Seniors who want to simplify and better coordinate their annual giving also reap tax advantages, adds Lovely, because you deposit funds and take the deduction in the depositing year, even if you send donations to nonprofits in subsequent years. It’s a great way to time deductions.

“You have a little charitable piggy bank for future years,” says Lovely.

You can deposit appreciated assets such as stocks, bonds or mutuals funds, she adds. Or real estate. Most types of assets. “It’s a double benefit. No capital gains plus the write-off.”

Not only does the Dayton Foundation mail or electronically transfer funds to charities at your direction, but it also verifies organizations’ tax status and sends you the right documentation at tax filing time.

“The Dayton Foundation knows how to manage and distribute money,” says John Farrell, a Kettering resident whose family has had a Charitable Checking Account for more than a decade. They manage family giving to their church as well as to one-time events and pledges.

Plus he says he appreciates the secure online portal where he can contribute to his account, get daily updates and check gift history.

Lovely notes the portal also makes it easy to set up recurring gifts. Gifts can also be made anonymously.

While convenient, Lovely says the foundation understands that online isn’t for everyone. Giving can also be managed with paper donor request forms.

And Charitable Checking Accounts don’t complicate estate planning. Lovely adds. Account holders can instruct the Dayton Foundation on how to distribute their charitable funds, or they can name an advisor to direct distribution.

In addition to individuals, groups can use Charitable Checking Accounts to raise funds for nonprofits. For example, church members can open an account to raise funds to purchase a new church organ, says Lovely. Donated funds must go to a verified nonprofit.
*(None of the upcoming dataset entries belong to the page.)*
(** * Task manager CLI: a shallow embedding of [models.py] and [app.py]

    The development follows the two source files of the repository.

    - [Py] models the part of the Python runtime the program leans on:
      dynamically typed JSON-shaped values, exceptions, naive [datetime]
      values with [isoformat] / [fromisoformat], [int(str)], [str.strip],
      binary64 arithmetic for the one float computation, and a world that
      holds the file system, standard input and output, the clocks, the
      run flags of application objects and the monitor threads.  Text is
      modelled for ASCII strings and timestamps for the forms listed at
      [parse_iso]; the properties that depend on either say so in their
      hypotheses.
    - [Models] is [models.py]: [Task] and [TaskManager].
    - [App] is [app.py]: [TimeoutManager] and [TaskManagerApp].

    [Props] holds the vocabulary of the properties and the inputs of the
    examples; the lemmas and theorems come last. *)

From Stdlib Require Import ZArith QArith Qround Qpower String Ascii List Lia Lqa.
From stdpp Require Import base option list gmap strings fin_maps pretty.

Local Open Scope string_scope.
Local Open Scope Z_scope.

(* ===================================================================== *)
(** * The Python runtime, as far as the program uses it *)
(* ===================================================================== *)

Module Py.

(** ** Values

    What [json.load] can return and [json.dump] can write: [None], [bool],
    [int], [str], [list] and [dict] with string keys.  JSON numbers with a
    fraction or an exponent (Python [float]) are left out. *)

#[warnings="-register-all"] Inductive pyval : Type :=
| PNone
| PBool (b : bool)
| PInt (z : Z)
| PStr (s : string)
| PList (l : list pyval)
| PDict (d : gmap string pyval).

(** Truth value testing, as in [if v:] and [v or w]. *)
Definition truthy (v : pyval) : bool :=
  match v with
  | PNone => false
  | PBool b => b
  | PInt z => negb (z =? 0)
  | PStr s => negb (Nat.eqb (String.length s) 0)
  | PList l => negb (Nat.eqb (length l) 0)
  | PDict d => negb (Nat.eqb (size d) 0)
  end.

(** ** Exceptions

    Every one of them is a subclass of [Exception], so [except Exception]
    catches each. *)

Inductive exn : Type :=
| KeyError (key : string)
| AttributeError
| TypeError
| ValueError
| JSONDecodeError
| OSError
| IndexError
| EOFError.

(** ** Naive [datetime] values *)

Record datetime : Type := mkDatetime {
  year : N; month : N; day : N;
  hour : N; minute : N; second : N; microsecond : N
}.

Definition is_leap (y : N) : bool :=
  ((y mod 4 =? 0) && negb (y mod 100 =? 0) || (y mod 400 =? 0))%N.

Definition days_in_month (y m : N) : N :=
  match m with
  | 1 | 3 | 5 | 7 | 8 | 10 | 12 => 31
  | 4 | 6 | 9 | 11 => 30
  | 2 => if is_leap y then 29 else 28
  | _ => 0
  end%N.

(** The range checks of the [datetime] constructor ([MINYEAR] = 1,
    [MAXYEAR] = 9999). *)
Definition valid_datetime (d : datetime) : bool :=
  ((1 <=? year d) && (year d <=? 9999) &&
   (1 <=? month d) && (month d <=? 12) &&
   (1 <=? day d) && (day d <=? days_in_month (year d) (month d)) &&
   (hour d <? 24) && (minute d <? 60) && (second d <? 60) &&
   (microsecond d <? 1000000))%N.

Definition digit_char (n : N) : ascii := ascii_of_N (48 + n).

(** [pad w n] is ["%0wd" % n] for [n < 10^w]: the last [w] decimal digits. *)
Fixpoint pad (w : nat) (n : N) : list ascii :=
  match w with
  | O => []
  | S w' => pad w' (n / 10)%N ++ [digit_char (n mod 10)%N]
  end.

Definition digit_val (c : ascii) : option N :=
  let n := N_of_ascii c in
  if ((48 <=? n) && (n <=? 57))%N then Some (n - 48)%N else None.

Fixpoint parse_digits_from (acc : N) (l : list ascii) : option N :=
  match l with
  | [] => Some acc
  | c :: l' =>
      match digit_val c with
      | Some d => parse_digits_from (10 * acc + d)%N l'
      | None => None
      end
  end.

Definition parse_digits (l : list ascii) : option N := parse_digits_from 0%N l.

Definition iso_chars (d : datetime) : list ascii :=
  pad 4 (year d) ++ ["-"%char] ++ pad 2 (month d) ++ ["-"%char] ++ pad 2 (day d)
  ++ ["T"%char]
  ++ pad 2 (hour d) ++ [":"%char] ++ pad 2 (minute d) ++ [":"%char] ++ pad 2 (second d)
  ++ (if (microsecond d =? 0)%N then [] else ["."%char] ++ pad 6 (microsecond d)).

(** [datetime.isoformat()]: [YYYY-MM-DDTHH:MM:SS], followed by [.ffffff]
    when the microsecond field is not zero. *)
Definition isoformat (d : datetime) : string := string_of_list_ascii (iso_chars d).

Definition is_colon (c : ascii) : bool := Ascii.eqb c ":"%char.
Definition is_dash (c : ascii) : bool := Ascii.eqb c "-"%char.
Definition is_dot (c : ascii) : bool := Ascii.eqb c "."%char.

(** The fraction after the seconds: three digits are milliseconds, six
    digits microseconds, nothing else is accepted. *)
Definition parse_fraction (l : list ascii) : option N :=
  match l with
  | [_; _; _] => n ← parse_digits l; Some (n * 1000)%N
  | [_; _; _; _; _; _] => parse_digits l
  | _ => None
  end.

(** [HH[:MM[:SS[.fff[fff]]]]] *)
Definition parse_time (l : list ascii) : option (N * N * N * N) :=
  match l with
  | h1 :: h2 :: rest =>
      h ← parse_digits [h1; h2];
      match rest with
      | [] => Some (h, 0, 0, 0)%N
      | c1 :: m1 :: m2 :: rest =>
          if is_colon c1 then
            m ← parse_digits [m1; m2];
            match rest with
            | [] => Some (h, m, 0, 0)%N
            | c2 :: s1 :: s2 :: rest =>
                if is_colon c2 then
                  s ← parse_digits [s1; s2];
                  match rest with
                  | [] => Some (h, m, s, 0)%N
                  | c3 :: frac =>
                      if is_dot c3 then us ← parse_fraction frac; Some (h, m, s, us)
                      else None
                  end
                else None
            | _ => None
            end
          else None
      | _ => None
      end
  | _ => None
  end.

(** [YYYY-MM-DD[*HH[:MM[:SS[.fff[fff]]]]]] with any one character as the
    separator [*]; the fields then pass the constructor's range checks.
    Strings that carry a UTC offset denote aware values and are not
    covered: the model has naive values only. *)
Definition parse_iso (l : list ascii) : option datetime :=
  match l with
  | y1 :: y2 :: y3 :: y4 :: d1 :: m1 :: m2 :: d2 :: a1 :: a2 :: rest =>
      if is_dash d1 && is_dash d2 then
        y ← parse_digits [y1; y2; y3; y4];
        m ← parse_digits [m1; m2];
        d ← parse_digits [a1; a2];
        t ← match rest with
            | [] => Some (0, 0, 0, 0)%N
            | _ :: tl => parse_time tl
            end;
        let '(h, mi, s, us) := t in
        let r := mkDatetime y m d h mi s us in
        if valid_datetime r then Some r else None
      else None
  | _ => None
  end.

(** [datetime.fromisoformat(s)] on the forms above.  Python accepts more
    (UTC offsets everywhere; from 3.11 on also [Z], fractions of any
    length and the basic and week formats), so [None] need not mean
    [ValueError]; it does for the strings that do not begin with a year,
    see [begins_with_year]. *)
Definition fromisoformat (s : string) : option datetime :=
  parse_iso (list_ascii_of_string s).

(** Every version of [datetime.fromisoformat] reads four decimal digits
    first, the year, and raises [ValueError] when they are not there. *)
Definition begins_with_year (s : string) : bool :=
  match list_ascii_of_string s with
  | y1 :: y2 :: y3 :: y4 :: _ =>
      bool_decide (is_Some (parse_digits [y1; y2; y3; y4]))
  | _ => false
  end.

(** The timestamp strings on which [fromisoformat] above and Python's
    agree: those it reads, and those that do not begin with a year. *)
Definition iso_modelled (s : string) : bool :=
  bool_decide (is_Some (fromisoformat s)) || negb (begins_with_year s).

(** ** [str] methods and [int(str)], on ASCII text *)

(** [s.isascii()] *)
Definition isascii (s : string) : bool :=
  forallb (fun c => (N_of_ascii c <? 128)%N) (list_ascii_of_string s).

(** [str.isspace] on one ASCII character: TAB, LF, VT, FF, CR, the four
    separators 0x1c-0x1f, and the space. *)
Definition is_space (c : ascii) : bool :=
  let n := N_of_ascii c in
  ((9 <=? n) && (n <=? 13) || (28 <=? n) && (n <=? 32))%N.

Fixpoint lstrip_chars (l : list ascii) : list ascii :=
  match l with
  | c :: l' => if is_space c then lstrip_chars l' else l
  | [] => []
  end.

Definition strip_chars (l : list ascii) : list ascii :=
  rev (lstrip_chars (rev (lstrip_chars l))).

(** [s.strip()] for an ASCII string ([str.strip] also removes the
    whitespace characters beyond ASCII). *)
Definition strip (s : string) : string :=
  string_of_list_ascii (strip_chars (list_ascii_of_string s)).

Definition lower_char (c : ascii) : ascii :=
  let n := N_of_ascii c in
  if ((65 <=? n) && (n <=? 90))%N then ascii_of_N (n + 32) else c.

(** [s.lower()] for an ASCII string. *)
Definition lower (s : string) : string :=
  string_of_list_ascii (map lower_char (list_ascii_of_string s)).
In essence, groups legally use the foundation’s nonprofit status and give donors a tax deduction.

“We can give groups a QR code,” notes Lovely, so potential donors can click in from fund requests and donate directly to the account.

Local authors Dean and Rose Waggenspack discovered Charitable Checking Accounts after months navigating IRS forms and web pages, hoping to create a fund benefiting a St. Croix hospital in the U.S. Virgin Islands.

While vacationing there in 2022, Dean Waggenspack was pulled underground in a tidal pool and trapped in a pitch-black tunnel lined with volcanic rock. Plunged underwater every few minutes, Dean’s lungs were filling with salt water. Miraculously, locals found him and pulled him to safety.

Airlifted to Gov. Juan F. Luis Hospital in serious condition, medical personnel helped save Dean’s life. When Dean and Rose wrote The Ledge and the Abyss to document their journey, they wanted to give back to the hospital, which had sustained heavy damage from two 2018 hurricanes.

The Dayton Foundation helped the couple establish an account to benefit the hospital. The foundation even provided a link for potential donors on The Ledge and the Abyss site.

“(The Dayton Foundation) manages the IRS paperwork — all the backend accounting,” says Dean. “They take care of every bit of the work.”